None of the imaging measurements made in the CEL before surgery showed a significant association with OS. This could be because total resection of the tumor (mostly CEL) is a stronger predictor of OS. Over 60 % of patients underwent total resection, and it showed a significant association with OS. Prediction of survival using pre-surgery CT perfusion parameters in the CEL may be more appropriate for patients who are not candidates for total resection. For example, pre-surgery tumor BV is a predictor of survival in a study with a mixture of patients that received biopsy, subtotal resection, and total resection [11]. However, pre-surgery measurement of BF in the NEL proved to be useful in predicting OS in this study. This result points to the significance of tumor burden in the T2 hyperintense lesion that is not typically removed by surgery.

Although a larger sample size is required to show consistent associations between OS and CT perfusion parameters across all time points, our results are consistent with previous reports that higher BV and PS are associated with poor outcomes [11, 12, 20, 31, 32]. It is also noteworthy that while we showed significant hazards of death associated with both volumetric and CT perfusion parameters, only CT perfusion parameters resulted in sensitivities and specificities ≥70 % in stratifying OS while volumetric parameters did not. Volume of the CEL may not be a reliable predictor of outcome because the volume of contrast-enhancement may be affected by many nontumoral processes including inflammation, postsurgical changes, pseudoprogression, and treatment-induced necrosis [3336]. Similarly, the volume of the NEL encompasses many causes of T2 hyperintensity such as vasogenic edema, gliosis, cystic changes, inflammation, and tumor infiltration [3739]. It is evident from Fig. 3 that tumors can have regions of high BF, BV, and PS that are bigger than the CEL. These regions can potentially lead to future sites of recurrence. Although this is hypothesis-generating, there is preliminary evidence to suggest that there could be better spatial concordance between CT perfusion parameters with the site of future recurrence than the concordance between CEL and the site of future recurrence [24].

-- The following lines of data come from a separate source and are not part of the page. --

(** ** Committing the round *)

Lemma ranges_cover sb b :
  Forall block_ok sb → b ∈ sb →
  ∃ x, x ∈ build_object_stream_ranges_from_group (group_stream_data_blocks offset_test offset_new sb)
    ∧ or_stream_id x = bk_stream_id b ∧ or_start_offset x ≤ bk_start_offset b ∧ bk_end_offset b ≤ or_end_offset x.
Proof.
  intros Hok Hb. destruct (group_offset_spec sb Hok) as [Eg Hg]. set (groups := group_stream_data_blocks _ _ sb) in *.
  assert (b ∈ concat groups) as Hb' by (by rewrite Eg).
  apply list_elem_of_In, in_concat in Hb' as (g & Hin%list_elem_of_In & Hbg%list_elem_of_In).
  rewrite Forall_forall in Hg. destruct (Hg g Hin) as [Hne [p (Ho & Hc & z & Hz & _ & _)]].
  destruct (head g) as [a|] eqn:Ha; [|by destruct g].
  assert (Forall block_ok g) as Hokg.
  { apply Forall_forall. intros x Hx. rewrite Forall_forall in Hok. apply Hok. rewrite <- Eg. apply list_elem_of_In, in_concat. exists g. by rewrite <- !list_elem_of_In. }
  destruct (chain_bounds g a z b Ho Hc Hokg Ha Hz Hbg) as (Es & ? & ?).
  eexists. split; [apply list_elem_of_omap; exists g; split; [done|]; by rewrite Ha, Hz|]. cbn. by rewrite Es.
Qed.

(** What the request's objects hold, and which objects it removes. *)
Record outcome (s : S) (m : MetadataState) (D : gset Z) (lo : Z) (req : CommitStreamSetObjectRequest)
    (sb : list StreamDataBlock) (groups : list (list StreamDataBlock)) : Prop := {
  oc_set : sb ≠ [] → lo ≤ cr_object_id req < ms_object_id_alloc m
    ∧ ∃ index, object_reads s (object_key (cr_object_id req)) (cr_object_size req) index (group_ops recs (index_groups sb));
  oc_noop : sb = [] → cr_object_id req = NOOP_OBJECT_ID;
  oc_ranges : cr_stream_ranges req
    = build_object_stream_ranges_from_group (group_stream_data_blocks offset_test offset_new sb);
  oc_split : Forall2 (described s lo (ms_object_id_alloc m)) groups (cr_stream_objects req);
  oc_runs : Forall run groups;
  oc_from b : b ∈ sb ++ concat groups → ∃ o, o ∈ objects ∧ om_object_id o ∉ D ∧ b ∈ blocks_of o;
  oc_once : NoDup (block_key <$> concat groups);
  oc_ids id : id ∈ cr_compacted_object_ids req →
    ∃ o, o ∈ objects ∧ om_object_id o = id ∧ (id ∉ D) ∧ ∀ b, b ∈ lives o → b ∈ sb ++ concat groups;
  oc_lo o : o ∈ objects → 0 ≤ om_object_id o < lo;
  oc_alloc : 0 ≤ lo ≤ ms_object_id_alloc m ∧ ms_object_id_alloc m < 2 ^ 64;
}.

Lemma outcome_good s m D lo req sb groups : Inv s m D → outcome s m D lo req sb groups → blocks_good (sb ++ concat groups).
Proof.
  intros HI Hoc. unfold blocks_good, sizes_match. rewrite !Forall_forall.
  assert (∀ b, b ∈ sb ++ concat groups → block_ok b ∧ len (data b) = bk_size b ∧ content b (data b) (recs b)) as H.
  { intros b Hb. destruct (oc_from _ _ _ _ _ _ _ Hoc b Hb) as (o & Ho & Hn & Hbo). destruct (iv_src _ _ _ HI o Ho Hn) as [_ [_ _ _ (A & B & C) _]].
    unfold sizes_match in B. rewrite Forall_forall in A, B, C. auto. }
  split_and!; intros b Hb; by destruct (H b Hb) as (? & ? & ?).
Qed.

Lemma commit_round s m D lo req sb groups o b r :
  Inv s m D → outcome s m D lo req sb groups → o ∈ objects → b ∈ lives o → r ∈ recs b →
  found s (commit_stream_set_object now req m).1 r.
Proof.
  intros HI Hoc Ho Hb Hr. pose proof (outcome_good _ _ _ _ _ _ _ HI Hoc) as Hgood. pose proof Hoc as [Hset Hnoop Hrg Hsp Hrun Hfrom Honce Hids Hlo Hal].
  destruct (described_keys _ _ _ _ _ Hsp) as [Hkeys Hnd]. specialize (Hnd Honce).
  destruct (decide (om_object_id o ∈ cr_compacted_object_ids req)) as [Hc|Hnc].
  - destruct (Hids _ Hc) as (o' & Ho' & Eid & Hn & Hall). assert (o' = o) as -> by (by apply same_id).
    specialize (Hall b Hb). apply elem_of_app in Hall as [Hsb|Hg].
    + assert (sb ≠ []) as Hne by (intros E; rewrite E in Hsb; by apply not_elem_of_nil in Hsb).
      destruct (Hset Hne) as [Hid [index Hrd]].
      assert (blocks_good sb) as (Hok & Hm & Hcon) by (eapply blocks_good_sub; [|exact Hgood]; intros x Hx; apply elem_of_app; by left).
      destruct (ranges_cover sb b Hok Hsb) as (x & Hx & Es & H1 & H2).
      rewrite Forall_forall in Hcon. pose proof (Hcon b Hsb) as Hcb. pose proof Hcb as [_ Hrs]. rewrite Forall_forall in Hrs. destruct (Hrs r Hr) as (Er & ? & ? & ?).
      destruct (rewritten_record data recs sb b r Hok Hsb Hcb Hr) as (rs & Hrs1 & Hrs2).
      exists (or_start_offset x), (or_end_offset x), (sso_metadata now req). split.
      * apply commit_registers; [done|]. left. exists x. rewrite Hrg. split; [done|]. split; [congruence|]. split; [done|]. split; [done|].
        split; [unfold NOOP_OBJECT_ID, U64_MAX; lia|]. split; [|done]. intros Hin. destruct (Hids _ Hin) as (o' & Ho'' & E & _). specialize (Hlo o' Ho''). lia.
      * split; [lia|]. split; [done|]. split; [lia|]. exists index, (group_ops recs (index_groups sb)), rs. done.
    + apply in_stream_object_found. eapply (described_done s m req groups); [apply Hal| |done|done|exact Hsp|done|exact Hg|done].
      eapply blocks_good_sub; [|exact Hgood]. intros x Hx. apply elem_of_app. by right.
  - destruct (decide (om_object_id o ∈ D)) as [Hd|Hn].
    + apply in_stream_object_found, in_stream_object_commit; [|by eapply (iv_done _ _ _ HI)].
      intros so Hso. destruct (Hkeys so Hso) as (a & Ha & Ek). destruct (Hfrom a) as (oa & Hoa & Hna & Hba); [apply elem_of_app; by right|].
      unfold so_key, block_key in Ek. injection Ek as -> ->. by eapply (iv_free _ _ _ HI).
    + destruct (iv_src _ _ _ HI o Ho Hn) as [Hs Hsrc]. apply list_elem_of_filter in Hb as [_ Hb].
      eapply source_found; [exact Hsrc| |done|done]. destruct (commit_rest now req m) as (_ & _ & ->). rewrite lookup_delete_all by done.
      destruct (decide (sb = [])) as [E|Hne]; [by rewrite (Hnoop E), Z.eqb_refl|]. destruct (Hset Hne) as [Hid _].
      rewrite (proj2 (Z.eqb_neq _ _)) by (unfold NOOP_OBJECT_ID, U64_MAX; lia). cbn [negb]. rewrite lookup_insert_ne; [done|].
      specialize (Hlo o Ho). lia.
Qed.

Some limitations must be noted. Firstly, a one-phase rather than two-phase CT perfusion protocol was used in one-third of the patients. Although a shorter scan duration of the CT perfusion protocol can affect measurements of PS, the effects on BF and BV are smaller [25]. The identified predictors of OS are unlikely to change, but the cut points of these predictors could change with a larger cohort of patients studied with a uniform two-phase protocol. It is important to use a two-phase CT perfusion protocol in future studies. Secondly, we could not adjust for the effect of IDH1 mutation status in our regression models due to a small number of WHO grade III glioma patients. Finally, a CT perfusion scan at the time point of pre-radiotherapy but post-surgery could be a better baseline scan than a pre-surgery perfusion imaging scan. The prognostic importance of CT perfusion parameters obtained pre-radiotherapy compared to post-radiotherapy remains to be demonstrated.

Conclusions

BF, BV, and PS are potential biomarkers of OS in patients with high-grade gliomas treated with multi-modality therapies (surgery, radiotherapy, chemotherapy) even after adjustments for age, WHO grade, Karnofsky performance status, the extent of resection, and MGMT promoter status. The results of this study, if verified in a larger cohort of patients, could establish CT perfusion imaging as a reliable early predictor of survival.